Maybe he’d been looking at this wrong. Grandparents Cave was about a half mile away. Instead of Wolf connecting with Winter, the spirit hoped to frighten her so she’d never want to return to the area.
Weary of asking questions without answers, he retraced hi
s steps. Winter was standing near her sleeping bag, a slight form surrounded by the wilderness.

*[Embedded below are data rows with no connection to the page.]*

(* ===== verification/Tlb.v ===== *)
(** The cross-core shootdown (kernel/mem/tlb.rs): requests carry generations, a core
    acknowledges the generation it flushed for, and a requester waits for every other
    core. Threads and cores interleave at the accesses to shared memory; an action names
    who moves. *)

From S2P Require Import Prelude.

Definition MAX_CPUS : nat := 64.

(** Where a requester is in [shootdown]: [count] is the loop of [acknowledged]. *)
Inductive Requester :=
| Idle
| Started (me : nat) (since : nat)
| Holding (me : nat) (since : nat)
| Publishing (me : nat) (since : nat) (generation : Z) (cpu targets : nat)
| Counting (me : nat) (since : nat) (generation : Z) (targets cpu count : nat)
| Releasing (me : nat) (since : nat) (generation : Z) (complete : bool)
| Returned (me : nat) (since : nat) (complete : bool).

(** Where a run of [service_pending] on a core is: the request it read, and when the
    core last flushed for it. *)
Inductive Service :=
| Wanted (cpu : nat) (wanted : Z)
| Behind (cpu : nat) (wanted : Z)
| Flushed (cpu : nat) (wanted : Z) (at_ : nat).

(** The statics, the core count, the threads and the running services. [now] counts the
    actions; [asked] says when a generation was drawn and [flushed] when a core last
    copied its port bitmap and flushed its translations, neither of which the code reads. *)
Record Tlb := mkTlb {
  cpus : nat;
  request : Z;
  pending : list Z;
  ack : list Z;
  in_flight : bool;
  requesters : list Requester;
  services : list Service;
  now : nat;
  asked : Z -> nat;
  flushed : list nat;
}.

Definition load (l : list Z) (cpu : nat) : Z := nth cpu l 0.

Definition covers_every_core (cpus : nat) : bool := (cpus <=? MAX_CPUS)%nat.

Section setters.
Implicit Type s : Tlb.
Definition set_request (g : Z) (asked' : Z -> nat) s : Tlb :=
  mkTlb (cpus s) g (pending s) (ack s) (in_flight s) (requesters s) (services s) (now s) asked' (flushed s).
Definition set_pending (l : list Z) s : Tlb :=
  mkTlb (cpus s) (request s) l (ack s) (in_flight s) (requesters s) (services s) (now s) (asked s) (flushed s).
Definition set_ack (l : list Z) s : Tlb :=
  mkTlb (cpus s) (request s) (pending s) l (in_flight s) (requesters s) (services s) (now s) (asked s) (flushed s).
Definition set_in_flight (b : bool) s : Tlb :=
  mkTlb (cpus s) (request s) (pending s) (ack s) b (requesters s) (services s) (now s) (asked s) (flushed s).
Definition set_requester (i : nat) (r : Requester) s : Tlb :=
  mkTlb (cpus s) (request s) (pending s) (ack s) (in_flight s) (<[i := r]> (requesters s)) (services s) (now s) (asked s) (flushed s).
Definition set_services (l : list Service) s : Tlb :=
  mkTlb (cpus s) (request s) (pending s) (ack s) (in_flight s) (requesters s) l (now s) (asked s) (flushed s).
Definition set_flushed (l : list nat) s : Tlb :=
  mkTlb (cpus s) (request s) (pending s) (ack s) (in_flight s) (requesters s) (services s) (now s) (asked s) l.
Definition tick s : Tlb :=
  mkTlb (cpus s) (request s) (pending s) (ack s) (in_flight s) (requesters s) (services s) (S (now s)) (asked s) (flushed s).
End setters.

(** One access of [shootdown]. A core count of one and one that is not covered return at
    once; a held flag is tried again. *)
Definition shootdown_step (i : nat) (r : Requester) (s : Tlb) : Tlb :=
  match r with
  | Idle | Returned _ _ _ => s
  | Started me since =>
      if (cpus s <=? 1)%nat then set_requester i (Returned me since true) s
      else if negb (covers_every_core (cpus s)) then set_requester i (Returned me since false) s
      else if in_flight s then s
      else set_requester i (Holding me since) (set_in_flight true s)
  | Holding me since =>
      let generation := request s + 1 in
      set_requester i (Publishing me since generation 0 0)
        (set_request generation (fun g => if g =? generation then now s else asked s g) s)
  | Publishing me since generation cpu targets =>
      if (cpu <? Nat.min (cpus s) MAX_CPUS)%nat then
        if (cpu =? me)%nat then set_requester i (Publishing me since generation (S cpu) targets) s
        else set_requester i (Publishing me since generation (S cpu) (S targets)) (set_pending (<[cpu := generation]> (pending s)) s)
      else set_requester i (Counting me since generation targets 0 0) s
  | Counting me since generation targets cpu count =>
      if (cpu <? Nat.min (cpus s) MAX_CPUS)%nat then
        if negb (cpu =? me)%nat && (generation <=? load (ack s) cpu) then
          set_requester i (Counting me since generation targets (S cpu) (S count)) s
        else set_requester i (Counting me since generation targets (S cpu) count) s
      else if (count =? targets)%nat then set_requester i (Releasing me since generation true) s
      else set_requester i (Counting me since generation targets 0 0) s
  | Releasing me since generation complete => set_requester i (Returned me since complete) (set_in_flight false s)
  end.

(** One access of [service_pending]: the load of the core's acknowledgement, the copy and
    the flush, and the [fetch_max]. *)
Definition service_step (k : nat) (f : Service) (s : Tlb) : Tlb :=
  match f with
  | Wanted cpu wanted =>
      if load (ack s) cpu <? wanted then set_services (<[k := Behind cpu wanted]> (services s)) s
      else set_services (delete k (services s)) s
  | Behind cpu wanted =>
      set_services (<[k := Flushed cpu wanted (now s)]> (services s)) (set_flushed (<[cpu := now s]> (flushed s)) s)
  | Flushed cpu wanted _ =>
      set_services (delete k (services s)) (set_ack (<[cpu := Z.max (load (ack s) cpu) wanted]> (ack s)) s)
  end.

Inductive Action :=
| Call (i me : nat)        (** thread [i] calls [shootdown] on core [me] *)
| Migrate (i me : nat)     (** thread [i] is moved before it has asked which core it is on *)
| Move (i : nat)           (** thread [i] makes its next access *)
| GiveUp (i : nat)         (** thread [i] has counted too long *)
| Look (cpu : nat)         (** a core enters [service_pending] and loads its request *)
| Serve (k : nat).         (** a running [service_pending] makes its next access *)

Definition tlb_step (a : Action) (s : Tlb) : Tlb :=
  let s := tick s in
  match a with
  | Call i me =>
      match requesters s !! i with
      | Some Idle | Some (Returned _ _ _) => if (me <? cpus s)%nat then set_requester i (Started me (now s)) s else s
      | _ => s
      end
  | Migrate i me =>
      match requesters s !! i with
      | Some (Started _ since) => if (me <? cpus s)%nat then set_requester i (Started me since) s else s
      | Some (Holding _ since) => if (me <? cpus s)%nat then set_requester i (Holding me since) s else s
      | _ => s
      end
  | Move i => match requesters s !! i with Some r => shootdown_step i r s | None => s end
  | GiveUp i =>
      match requesters s !! i with
      | Some (Counting me since generation _ _ _) => set_requester i (Releasing me since generation false) s
      | _ => s
      end
  | Look cpu =>
      if (cpu <? Nat.min (cpus s) MAX_CPUS)%nat then set_services (services s ++ [Wanted cpu (load (pending s) cpu)]) s else s
  | Serve k => match services s !! k with Some f => service_step k f s | None => s end
  end.

Definition run_tlb (acts : list Action) (s : Tlb) : Tlb := foldl (fun s a => tlb_step a s) s acts.

(** [threads] threads on [n] cores, before the first request. *)
Definition boot (n threads : nat) : Tlb :=
  mkTlb n 0 (replicate MAX_CPUS 0) (replicate MAX_CPUS 0) false (replicate threads Idle) [] 0 (fun _ => 0%nat) (replicate MAX_CPUS 0%nat).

She nodded but didn’t speak.
“I wasn’t going anywhere,” he said.
“Not without your shoes.”
He chuckled. “You’re right, not without my shoes. Were you looking for Wolf?”
“Don’t ask. Come morning, I might convince myself none of that happened.”
I don’t think so. “Speaking of morning, have you thought about what you’re going to do?”
“No.”
“You should.”
“I guess.” She settled cross-legged on top of her sleeping bag. “Who’s coming here? How are murder investigations in the park handled?”
“I don’t recall if there’s ever been another. We have a number of law enforcement- trained rangers, including a couple who could be considered detectives.”
“Guess I need to talk to them. Tell them what I saw.”
She hadn’t seen anything he hadn’t, but she was right. Whether she wanted to or not, she was going to be a vital part of the investigation. Eventually, her role would be over, and she’d go back to where she’d come from and resume her life.
“You mentioned you wanted to tell Dr. Gilsdorf’s son, but you can let someone here contact the university.”
“I need to personally talk to Dr. Wilheim.”
“You believe he might take Dr. Gilsdorf’s place?”
“I’m sure he’ll insist on it.”
He wondered if it had occurred to her that the Natives might use Dr. Gilsdorf’s murder as ammunition in trying to get the study shut down. When Dr. Gilsdorf had initially contacted the Hoh and other tribes, no one had been particularly concerned that he could accomplish anything without assistance. That mindset had changed once they’d realized the professor was concentrating on the Ghost Totem Ridge area.
Maybe one or more tribal members had done more than resent Dr. Gilsdorf’s presence. Maybe that person or persons had put an end to the threat he presented.